The word "split" occurs in some lines of the data. Return each such line.
Data shown START
(** * WarpX fluid container and index heap sort: a shallow embedding

    The development follows [Source/Fluids/WarpXFluidContainer.cpp] (the
    relativistic fluid-moment solver: momentum push, MUSCL-Hancock
    advection, charge and current deposition) and the [HeapSort] functor of
    the velocity-coincidence thinning header.

    Real numbers of the program ([amrex::Real]) are modelled by [R];
    the program's [int] by [Z], with the 32-bit range checked explicitly
    in the heap sort.  A mesh array ([amrex::Array4]) is a total function
    of its index; ghost cells are simply the values outside the valid
    box. *)

From Stdlib Require Import Reals Lra Lia ZArith List Bool Permutation.
From Stdlib Require String.
Import ListNotations.

(* ================================================================== *)
(** * Index space: boxes, arrays, parallel loops (AMReX services) *)
(* ================================================================== *)

Module Amrex.

Local Open Scope Z_scope.

(** [amrex::IntVect] in three dimensions. *)
Record IntVect : Set := mkIntVect { iv0 : Z; iv1 : Z; iv2 : Z }.

(** Index type flags: 1 is nodal, 0 is cell-centred, per direction. *)
Definition TheNodeVector : IntVect := mkIntVect 1 1 1.

Definition nodeCentered (t : IntVect) : bool :=
  (iv0 t =? 1) && (iv1 t =? 1) && (iv2 t =? 1).

(** [amrex::Box]: inclusive lower and upper corners and an index type. *)
Record Box : Set := mkBox { smallEnd : IntVect; bigEnd : IntVect; btype : IntVect }.

Definition Cell : Set := (Z * Z * Z)%type.

(** [Box::contains(i,j,k)]. *)
Definition contains (b : Box) (c : Cell) : bool :=
  let '(i, j, k) := c in
  (iv0 (smallEnd b) <=? i) && (i <=? iv0 (bigEnd b)) &&
  (iv1 (smallEnd b) <=? j) && (j <=? iv1 (bigEnd b)) &&
  (iv2 (smallEnd b) <=? k) && (k <=? iv2 (bigEnd b)).

(** [Box::grow(n)]: n more points on every side. *)
Definition grow (b : Box) (n : Z) : Box :=
  {| smallEnd := mkIntVect (iv0 (smallEnd b) - n) (iv1 (smallEnd b) - n) (iv2 (smallEnd b) - n);
     bigEnd := mkIntVect (iv0 (bigEnd b) + n) (iv1 (bigEnd b) + n) (iv2 (bigEnd b) + n);
     btype := btype b |}.

(** [amrex::convert(box, typ)]: the upper corner moves by the change of
    index type in each direction. *)
Definition convert (b : Box) (typ : IntVect) : Box :=
  {| smallEnd := smallEnd b;
     bigEnd := mkIntVect (iv0 (bigEnd b) + (iv0 typ - iv0 (btype b)))
                         (iv1 (bigEnd b) + (iv1 typ - iv1 (btype b)))
                         (iv2 (bigEnd b) + (iv2 typ - iv2 (btype b)));
     btype := typ |}.

(** The integers [lo, lo+1, ..., hi]. *)
Definition zrange (lo hi : Z) : list Z :=
  map (fun n => lo + Z.of_nat n) (seq 0 (Z.to_nat (hi - lo + 1))).

(** The points of a box in the order a loop nest visits them:
    [k] outermost, [i] innermost. *)
Definition cells (b : Box) : list Cell :=
  flat_map (fun k =>
    flat_map (fun j =>
      map (fun i => (i, j, k)) (zrange (iv0 (smallEnd b)) (iv0 (bigEnd b))))
      (zrange (iv1 (smallEnd b)) (iv1 (bigEnd b))))
    (zrange (iv2 (smallEnd b)) (iv2 (bigEnd b))).

(** [amrex::ParallelFor(box, body)]: the body runs once at every point. *)
Definition ParallelFor {S : Type} (b : Box) (body : Cell -> S -> S) (s : S) : S :=
  fold_left (fun s c => body c s) (cells b) s.

Definition cell_eqb (c d : Cell) : bool :=
  let '(i, j, k) := c in let '(i', j', k') := d in
  (i =? i') && (j =? j') && (k =? k').

Definition comp_eqb (c d : Cell * Z) : bool :=
  cell_eqb (fst c) (fst d) && (snd c =? snd d).

Lemma cell_eqb_spec (c d : Cell) : reflect (c = d) (cell_eqb c d).
Proof.
  destruct c as [[i j] k], d as [[i' j'] k']; unfold cell_eqb.
  destruct (Z.eqb_spec i i'), (Z.eqb_spec j j'), (Z.eqb_spec k k'); simpl;
    constructor; congruence.
Qed.

Lemma comp_eqb_spec (c d : Cell * Z) : reflect (c = d) (comp_eqb c d).
Proof.
  destruct c as [c n], d as [d m]; unfold comp_eqb; simpl.
  destruct (cell_eqb_spec c d), (Z.eqb_spec n m); simpl; constructor; congruence.
Qed.

Lemma In_zrange (lo hi x : Z) : In x (zrange lo hi) <-> lo <= x <= hi.
Proof.
  unfold zrange. rewrite in_map_iff. split.
  - intros [n [<- Hn]]. apply in_seq in Hn. lia.
  - intros H. exists (Z.to_nat (x - lo)). split; [lia|]. apply in_seq. lia.
Qed.

Lemma NoDup_zrange (lo hi : Z) : NoDup (zrange lo hi).
Proof.
  unfold zrange. apply Finite.Injective_map_NoDup.
  - intros a b H. lia.
  - apply seq_NoDup.
Qed.

Lemma In_cells (b : Box) (c : Cell) : In c (cells b) <-> contains b c = true.
Proof.
  destruct c as [[i j] k]. unfold cells, contains.
  rewrite in_flat_map. split.
  - intros [k' [Hk H]]. apply in_flat_map in H. destruct H as [j' [Hj H]].
    apply in_map_iff in H. destruct H as [i' [E Hi]].
    inversion E; subst. apply In_zrange in Hk, Hj, Hi.
    repeat (apply andb_true_intro; split); apply Z.leb_le; lia.
  - intros H. repeat (apply andb_prop in H; destruct H as [H ?]).
    rewrite Z.leb_le in *.
    exists k. split; [apply In_zrange; lia|].
    apply in_flat_map. exists j. split; [apply In_zrange; lia|].
    apply in_map_iff. exists i. split; [reflexivity|apply In_zrange; lia].
Qed.

Lemma NoDup_flat_map {A B : Type} (f : A -> list B) (l : list A) :
  NoDup l ->
  (forall a, In a l -> NoDup (f a)) ->
  (forall a a' y, In a l -> In a' l -> In y (f a) -> In y (f a') -> a = a') ->
  NoDup (flat_map f l).
Proof.
  induction l as [|x l IH]; simpl; intros Hnd Hf Hdisj.
  - constructor.
  - inversion Hnd as [|? ? Hx Hl]; subst.
    apply NoDup_app.
    + apply Hf. now left.
    + apply IH; auto. intros a a' y Ha Ha'. apply Hdisj; now right.
    + intros y Hy Hy'. apply in_flat_map in Hy'. destruct Hy' as [a' [Ha' Hy']].
      assert (E : x = a') by (apply (Hdisj x a' y); simpl; auto).
      subst. contradiction.
Qed.

Lemma NoDup_cells (b : Box) : NoDup (cells b).
Proof.
  unfold cells. apply NoDup_flat_map.
  - apply NoDup_zrange.
  - intros k _. apply NoDup_flat_map.
    + apply NoDup_zrange.
    + intros j _. apply Finite.Injective_map_NoDup.
      * intros a a' H. congruence.
      * apply NoDup_zrange.
    + intros j j' y _ _ H H'. apply in_map_iff in H, H'.
      destruct H as [i [<- _]], H' as [i' [E _]]. congruence.
  - intros k k' y _ _ H H'. apply in_flat_map in H, H'.
    destruct H as [j [_ H]], H' as [j' [_ H']]. apply in_map_iff in H, H'.
    destruct H as [i [<- _]], H' as [i' [E _]]. congruence.
Qed.

Lemma contains_spec (b : Box) (i j k : Z) :
  contains b (i, j, k) = true <->
  iv0 (smallEnd b) <= i <= iv0 (bigEnd b) /\
  iv1 (smallEnd b) <= j <= iv1 (bigEnd b) /\
  iv2 (smallEnd b) <= k <= iv2 (bigEnd b).
Proof.
  unfold contains. rewrite !andb_true_iff, !Z.leb_le. lia.
Qed.

Lemma contains_grow (b : Box) (n : Z) (c : Cell) :
  0 <= n -> contains b c = true -> contains (grow b n) c = true.
Proof.
  destruct c as [[i j] k]. unfold contains, grow; simpl. intros Hn H.
  repeat (apply andb_prop in H; destruct H as [H ?]).
  rewrite Z.leb_le in *.
  repeat (apply andb_true_intro; split); apply Z.leb_le; lia.
Qed.

End Amrex.

(* ================================================================== *)
(** * Mesh arrays and the effect of a loop of point writes *)
(* ================================================================== *)

Module Fab.

Import Amrex.

(** [amrex::Array4<Real>]: one component, read as [a (i,j,k)], and
    several components, read as [a (i,j,k,n)]. *)
Definition Array4 : Type := Cell -> R.
Definition Array4n : Type := Cell * Z -> R.

(** [amrex::MultiFab]: one array per patch of the level's box array. *)
Definition MultiFab : Type := nat -> Array4.

Section Store.

Context {P V : Type}.
Variable eqb : P -> P -> bool.
Hypothesis eqb_spec : forall p q, reflect (p = q) (eqb p q).

(** The assignment [a(p) = v]. *)
Definition upd (a : P -> V) (p : P) (v : V) : P -> V :=
  fun q => if eqb q p then v else a q.

(** A straight-line sequence of assignments. *)
Definition apply_writes (ws : list (P * V)) (a : P -> V) : P -> V :=
  fold_left (fun a w => upd a (fst w) (snd w)) ws a.

Lemma upd_same (a : P -> V) p v : upd a p v p = v.
Proof. unfold upd. destruct (eqb_spec p p); congruence. Qed.

Lemma upd_other (a : P -> V) p v q : q <> p -> upd a p v q = a q.
Proof. unfold upd. destruct (eqb_spec q p); congruence. Qed.

Lemma apply_writes_app ws1 ws2 (a : P -> V) :
  apply_writes (ws1 ++ ws2) a = apply_writes ws2 (apply_writes ws1 a).
Proof. apply fold_left_app. Qed.

Lemma apply_writes_miss ws (a : P -> V) p :
  (forall v, ~ In (p, v) ws) -> apply_writes ws a p = a p.
Proof.
  revert a. induction ws as [|[q v] ws IH]; intros a H; simpl; [reflexivity|].
  unfold apply_writes in IH. rewrite IH.
  - apply upd_other. intros ->. apply (H v). now left.
  - intros v' Hin. apply (H v'). now right.
Qed.

Lemma apply_writes_hit ws (a : P -> V) p v :
  (forall v', In (p, v') ws -> v' = v) ->
  (exists v', In (p, v') ws) ->
  apply_writes ws a p = v.
Proof.
  induction ws as [|[q w] ws IH] using rev_ind; intros Hval [v' Hin].
  - destruct Hin.
  - rewrite apply_writes_app. simpl. unfold upd.
    destruct (eqb_spec p q) as [->|Hne].
    + apply Hval. apply in_or_app. right. now left.
    + apply IH.
      * intros v'' H. apply Hval. apply in_or_app. now left.
      * apply in_app_or in Hin. destruct Hin as [Hin|[E|[]]].
        -- now exists v'.
        -- congruence.
Qed.

Lemma fold_writes {C : Type} (w : C -> list (P * V)) (l : list C) (a : P -> V) :
  fold_left (fun a c => apply_writes (w c) a) l a = apply_writes (flat_map w l) a.
Proof.
  revert a. induction l as [|c l IH]; intros a; simpl; [reflexivity|].
  rewrite IH, apply_writes_app. reflexivity.
Qed.

End Store.

(** A loop whose body, at point [c], replaces what the state holds at [c]
    by a function of what it held there, and touches nothing else. *)
Section Cellwise.

Context {S P V : Type}.
Variable eqb : P -> P -> bool.
Hypothesis eqb_spec : forall p q, reflect (p = q) (eqb p q).
Variable get : S -> P -> V.
Variable step : S -> P -> S.
Variable h : P -> V -> V.
Hypothesis step_get :
  forall s c q, get (step s c) q = if eqb q c then h c (get s c) else get s q.

Lemma fold_cellwise_out (l : list P) (s : S) (p : P) :
  ~ In p l -> get (fold_left step l s) p = get s p.
Proof.
  revert s. induction l as [|c l IH]; intros s Hp; simpl; [reflexivity|].
  rewrite IH by (intros H; apply Hp; now right).
  rewrite step_get. destruct (eqb_spec p c) as [->|]; [|reflexivity].
  exfalso. apply Hp. now left.
Qed.

Lemma fold_cellwise_in (l : list P) (s : S) (p : P) :
  NoDup l -> In p l -> get (fold_left step l s) p = h p (get s p).
Proof.
  revert s. induction l as [|c l IH]; intros s Hnd Hp; simpl; [destruct Hp|].
  inversion Hnd as [|? ? Hc Hl]; subst. destruct Hp as [->|Hp].
  - rewrite fold_cellwise_out by assumption.
    rewrite step_get. destruct (eqb_spec p p); congruence.
  - rewrite IH by assumption. rewrite step_get.
    destruct (eqb_spec p c) as [->|]; [contradiction|reflexivity].
Qed.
Data shown END
Answer space
  unfold zrange. rewrite in_map_iff. split.
  - intros H. exists (Z.to_nat (x - lo)). split; [lia|]. apply in_seq. lia.
  rewrite in_flat_map. split.
    repeat (apply andb_true_intro; split); apply Z.leb_le; lia.
    exists k. split; [apply In_zrange; lia|].
    apply in_flat_map. exists j. split; [apply In_zrange; lia|].
    apply in_map_iff. exists i. split; [reflexivity|apply In_zrange; lia].
  repeat (apply andb_true_intro; split); apply Z.leb_le; lia.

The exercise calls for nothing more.